*** THE RECORDS

Definition DealCreateResourceMsg (max_image max_file now : bytes) (root : option json) : H unit :=
  let reject rt e := Send MSG_CREATE_RESOURCE_RSP (JObject (oset (§ "error") (jcode e) rt)) in
  match parse_resource root with
  | None => reject [] ERR_JSON
  | Some req =>
      uid ← user_id;
      if bool_decide (rr_client req = []) || (kMaxClientId <? zlen (rr_client req)) then reject [] ERR_JSON
      else
        let rt := [(§ "error", jcode ERR_SUCCESS); (§ "client_message_id", JString (rr_client req))] in
        let size := parse_size root in
        if (uid <=? 0) || (rr_target req <=? 0) then reject rt ERR_UID_INVALID
        else
          members ← hdao (GetPrivateChatMembers (rr_thread req));
          if negb (members_are members uid (rr_target req)) then reject rt ERR_CREATE_CHAT_FAILED
          else match check_resource max_image max_file req size with
          | inl e => reject rt e
          | inr name =>
              '(res, msg) ← hdao (AddChatMsg weight deadlock_retries (resource_message uid req name size now));
              match res with
              | SmFailed => reject rt ERR_MESSAGE_STORE_FAILED
              | SmConflict => reject rt ERR_MESSAGE_CONFLICT
              | _ => Send MSG_CREATE_RESOURCE_RSP (JObject (oupdate rt (BuildMessageEnvelope msg)))
              end
          end
  end.
Lemma enqueueSend_keeps now isOpen m r client payload : keeps (enqueueSend now isOpen m r client payload).
Proof.
  unfold enqueueSend. destruct (_ || (_ && _)) eqn:Eg; [apply keeps_refuse |]. cbn [md_type md_client].
  assert (Hcl : client = md_client m).
  { destruct (decide (client = md_client m)) as [| Hne]; [done |]. rewrite (bool_decide_eq_false_2 _ Hne) in Eg.
    cbn [negb] in Eg. by rewrite orb_true_r in Eg. }
  apply txn_keeps. intros d t a d' t' Hok Hr.
  apply bind_Some in Hr as (i & d1 & t1 & H1 & Hr). apply stmt_Some in H1.
  apply bind_Some in Hr as ([] & d2 & t2 & H2 & Hr).
  apply bind_Some in Hr as (op & d3 & t3 & H3 & Hr). apply stmt_Some in H3. apply ret_Some in Hr as [_ ->].
  assert (H2' : d2 = d1 ∨ insert_resource_row i (resource_of r) d1 = Some (tt, d2)).
  { destruct (is_resource (md_type m)); [right; by apply stmt_Some in H2 | left; by apply ret_Some in H2 as [_ ->]]. }
  match type of H1 with insert_row ?x _ = _ => match type of H3 with insert_outbox ?o _ = _ =>
    exact (enqueue_ok d x (md_client m) i d1 d2 o op d3 (resource_of r) Hok eq_refl eq_refl Hcl H1 H2' H3) end end.
Qed.

Lemma insert_or_ignore_keeps mid m :
  l_status m = Sent → is_Some (l_id m) → keeps (stmt (insert_or_ignore mid m)).
Proof.
  intros Hs Hi. apply keeps_stmt. intros d a d' Hok. unfold insert_or_ignore.
  destruct (insert_row m d) as [[i d1] |] eqn:E; intros [= <- <-]; [| done].
  eapply insert_row_ok; [done | | | done]; [congruence | done].
Qed.

Lemma upsert_resource_keeps i r : keeps (stmt (upsert_resource i r)).
Proof.
  apply keeps_stmt. intros d a d' Hok. unfold upsert_resource. destruct (0 <? lr_size r); [| done].
  destruct (bool_decide (is_Some (l_messages d !! i))) eqn:Em; [| done]. apply bool_decide_eq_true in Em.
  intros [= <- <-]. destruct Hok. constructor; cbn; try done.
  intros j Hj. destruct (decide (j = i)) as [-> |]; [done | rewrite lookup_insert_ne in Hj by done; by apply lo_resources0].
Qed.

Lemma insertMessageIgnore_keeps m r : keeps (insertMessageIgnore m r).
Proof.
  unfold insertMessageIgnore. apply if_keeps; [auto with keeps |].
  apply keeps_bind; [apply insert_or_ignore_keeps; [done | by eexists] |]. intros new.
  apply keeps_bind; [destruct new; [apply keeps_ret | apply keeps_bind; [apply keeps_sel | intros [[] |]; auto with keeps]] |].
  intros i. repeat apply if_keeps; [auto with keeps.. |]. apply keeps_bind; [apply upsert_resource_keeps | auto with keeps].
Qed.

(** Statements of the other tables. *)
Lemma touch_conversation_keeps m peer : keeps (stmt (touch_conversation m peer)).
Proof. apply keeps_core. by intros d a d' Hs [= <- <-]. Qed.

Lemma merge_conversation_keeps now v : keeps (stmt (merge_conversation now v)).
Proof. apply keeps_core. by intros d a d' Hs [= <- <-]. Qed.

Lemma note_history_keeps thread oldest complete : keeps (stmt (note_history thread oldest complete)).
Proof. apply keeps_core. intros d a d' Hs. unfold note_history. destruct (_ !! _); [| done]. by intros [= <- <-]. Qed.
(** What a slot does outside: requests to the database worker, requests to
    the server, and signals to the user interface. *)
Inductive effect :=
  | GetSyncState
  | ApplySnapshot (requests : list LocalFriendRequestDTO) (contacts : list LocalContactDTO) (replaceCurrent : bool)
  | UpsertConversations (l : list LocalConversationDTO)
  | MarkBootstrapComplete (checkpoint : Z)
  | ApplySyncPage (evs : list UserEventDTO) (messages : list LocalMessageDTO) (resources : list LocalMessageResourceDTO)
      (requests : list LocalFriendRequestDTO) (contacts : list LocalContactDTO) (newEventSeq : Z)
  | SendSync (after : Z) (limit : Z)        (* ID_SYNC_USER_MESSAGE_REQ *)
  | SendThreads (after : Z)                 (* ID_LOAD_CHAT_THREAD_REQ *)
  | sig_friend_apply (a : ApplyInfo)
  | sig_friend_request_handled (id st : Z)
  | sig_add_auth_friend (c : LocalContactDTO).

Definition slot := (sync * list effect)%type.

(** ** Parsing *)

Definition no_event : UserEventDTO := EventDTO 0 0 0 0.
Definition no_request : LocalFriendRequestDTO := ReqDTO 0 0 0 [] 0 0 [] [] [] 0.
Definition no_contact : LocalContactDTO := ContactDTO 0 0 [] [] [] 0.

(** The fields of a friend request, in an envelope and in the snapshot. *)
Definition read_request (o : qobject) : LocalFriendRequestDTO :=
  ReqDTO (JsonId (value o §"friend_request_id")) (toInt 0 (value o §"requester_user_id"))
    (toInt 0 (value o §"target_user_id")) (toString (value o §"request_message")) (toInt (-1) (value o §"status"))
    (JsonId (value o §"thread_id")) (toString (value o §"peer_username")) (toString (value o §"peer_nickname"))
    (toString (value o §"peer_avatar_key")) (toInt 0 (value o §"peer_gender")).

Definition objects (l : list qjson) : list qobject := omap (λ v, match v with QObject o => Some o | _ => None end) l.

Definition parseSnapshotRequests (l : list qjson) : list LocalFriendRequestDTO :=
  List.filter request_valid (read_request <$> objects l).

Definition parseSnapshotContacts (l : list qjson) : list LocalContactDTO :=
  List.filter (λ c, (0 <? cd_user c) && (0 <? cd_thread c))
    ((λ o, ContactDTO (toInt 0 (value o §"user_id")) (JsonId (value o §"thread_id")) (toString (value o §"username"))
             (toString (value o §"nickname")) (toString (value o §"avatar_key")) (toInt 0 (value o §"gender"))) <$> objects l).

******

## TASK DETAILS
From the data above, reproduce word for word the lines running from the line with "(* ID_LOAD_CHAT_THREAD_REQ *)" to the line with "((λ o, ContactDTO", ends included.

## TASK RESULT
  | SendThreads (after : Z)                 (* ID_LOAD_CHAT_THREAD_REQ *)
  | sig_friend_apply (a : ApplyInfo)
  | sig_friend_request_handled (id st : Z)
  | sig_add_auth_friend (c : LocalContactDTO).

Definition slot := (sync * list effect)%type.

(** ** Parsing *)

Definition no_event : UserEventDTO := EventDTO 0 0 0 0.
Definition no_request : LocalFriendRequestDTO := ReqDTO 0 0 0 [] 0 0 [] [] [] 0.
Definition no_contact : LocalContactDTO := ContactDTO 0 0 [] [] [] 0.

(** The fields of a friend request, in an envelope and in the snapshot. *)
Definition read_request (o : qobject) : LocalFriendRequestDTO :=
  ReqDTO (JsonId (value o §"friend_request_id")) (toInt 0 (value o §"requester_user_id"))
    (toInt 0 (value o §"target_user_id")) (toString (value o §"request_message")) (toInt (-1) (value o §"status"))
    (JsonId (value o §"thread_id")) (toString (value o §"peer_username")) (toString (value o §"peer_nickname"))
    (toString (value o §"peer_avatar_key")) (toInt 0 (value o §"peer_gender")).

Definition objects (l : list qjson) : list qobject := omap (λ v, match v with QObject o => Some o | _ => None end) l.

Definition parseSnapshotRequests (l : list qjson) : list LocalFriendRequestDTO :=
  List.filter request_valid (read_request <$> objects l).

Definition parseSnapshotContacts (l : list qjson) : list LocalContactDTO :=
  List.filter (λ c, (0 <? cd_user c) && (0 <? cd_thread c))
    ((λ o, ContactDTO (toInt 0 (value o §"user_id")) (JsonId (value o §"thread_id")) (toString (value o §"username"))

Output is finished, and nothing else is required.